● **Task directions**
Count how many lines below include the word "revert". Answer with a number only.

● **Saved data entries**
• • •
Lemma ta_set_fill0 s n m : m = length s + n → ta_set (zeros m) 0 s = Ok (s ++ zeros n).
Proof. intros ->. by apply (ta_set_fill [] s n). Qed.

(** *** Big-endian integers *)

Lemma length_le_bytes n z : length (le_bytes n z) = n.
Proof. revert z. induction n; intros; simpl; auto. Qed.

Lemma length_be_bytes n z : length (be_bytes n z) = n.
Proof. unfold be_bytes. by rewrite length_reverse, length_le_bytes. Qed.

Lemma le_bytes_ok n z : bytes_ok (le_bytes n z).
Proof.
  revert z. induction n; intros; simpl; constructor; auto.
  unfold is_byte. divlia.
Qed.

Lemma be_bytes_ok n z : bytes_ok (be_bytes n z).
Proof. apply Forall_reverse, le_bytes_ok. Qed.

Lemma le_val_le_bytes n z :
  le_val (le_bytes n z) = (z mod 256 ^ Z.of_nat n)%Z.
Proof.
  revert z. induction n as [|n IH]; intros z.
  - simpl. by rewrite Z.mod_1_r.
  - cbn [le_bytes le_val]. rewrite IH, Nat2Z.inj_succ, Z.pow_succ_r by lia.
    rewrite Z.rem_mul_r by (try apply Z.pow_pos_nonneg; lia). lia.
Qed.

Lemma be_val_be_bytes n z :
  be_val (be_bytes n z) = (z mod 256 ^ Z.of_nat n)%Z.
Proof. unfold be_val, be_bytes. by rewrite reverse_involutive, le_val_le_bytes. Qed.

Lemma le_bytes_le_val l : bytes_ok l → le_bytes (length l) (le_val l) = l.
Proof.
  induction 1 as [|b l [Hb1 Hb2] _ IH]; [done|].
  cbn [length le_bytes le_val].
  replace (b + 256 * le_val l)%Z with (b + le_val l * 256)%Z by lia.
  rewrite Z.mod_add, Z.div_add, Z.mod_small, Z.div_small by lia.
  by rewrite Z.add_0_l, IH.
Qed.

Lemma be_bytes_be_val l : bytes_ok l → be_bytes (length l) (be_val l) = l.
Proof.
  intros. unfold be_bytes, be_val. rewrite <- (length_reverse l).
  rewrite le_bytes_le_val by by apply Forall_reverse. apply reverse_involutive.
Qed.

Lemma be_bytes_inj n a b :
  (0 ≤ a < 256 ^ Z.of_nat n)%Z → (0 ≤ b < 256 ^ Z.of_nat n)%Z →
  be_bytes n a = be_bytes n b → a = b.
Proof.
  intros Ha Hb He. apply (f_equal be_val) in He.
  rewrite !be_val_be_bytes, !Z.mod_small in He by done. done.
Qed.

(** *** Reachability *)

Section Reach.
Context {S E : Type} (step : S → E → option S).

Lemma run_app es1 es2 s :
  run step (es1 ++ es2) s = run step es1 s ≫= run step es2.
Proof.
  revert s. induction es1 as [|e es1 IH]; intros s; simpl; [done|].
  destruct (step s e); simpl; auto.
Qed.

Lemma run_cons e es s s' r : step s e = Some s' → run step es s' = r → run step (e :: es) s = r.
Proof. intros Hs Hr. cbn [run]. by rewrite Hs. Qed.

Lemma reachable_refl s : reachable step s s.
Proof. by exists []. Qed.

Lemma reachable_step s0 s e s' :
  reachable step s0 s → step s e = Some s' → reachable step s0 s'.
Proof.
  intros [es Hes] Hs. exists (es ++ [e]). rewrite run_app, Hes. simpl.
  by rewrite Hs.
Qed.

(** The induction principle of every invariant: it holds initially and each
    step preserves it. *)
Lemma run_ind (P : S → Prop) s0 :
  P s0 → (∀ s e s', P s → step s e = Some s' → P s') →
  ∀ es s, run step es s0 = Some s → P s.
Proof.
  intros H0 Hstep es. revert s0 H0. induction es as [|e es IH]; intros s0 H0 s; simpl.
  - by intros [= <-].
  - destruct (step s0 e) as [s1|] eqn:He; simpl; [|done].
    apply IH. eauto.
Qed.

Lemma reachable_ind (P : S → Prop) s0 :
  P s0 → (∀ s e s', P s → step s e = Some s' → P s') →
  ∀ s, reachable step s0 s → P s.
Proof. intros H0 Hstep s [es Hes]. by eapply run_ind. Qed.

End Reach.

Create HintDb js_len.

#[export] Hint Resolve be_bytes_ok le_bytes_ok length_be_bytes reachable_refl : js_db.
#[export] Hint Rewrite length_be_bytes length_zeros @length_app @length_take
  @length_drop @length_insert : js_len.

(** Lengths of byte lists. *)
Ltac len := autorewrite with js_len in *; simpl in *; lia.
• • •
● **Answer to this task**
5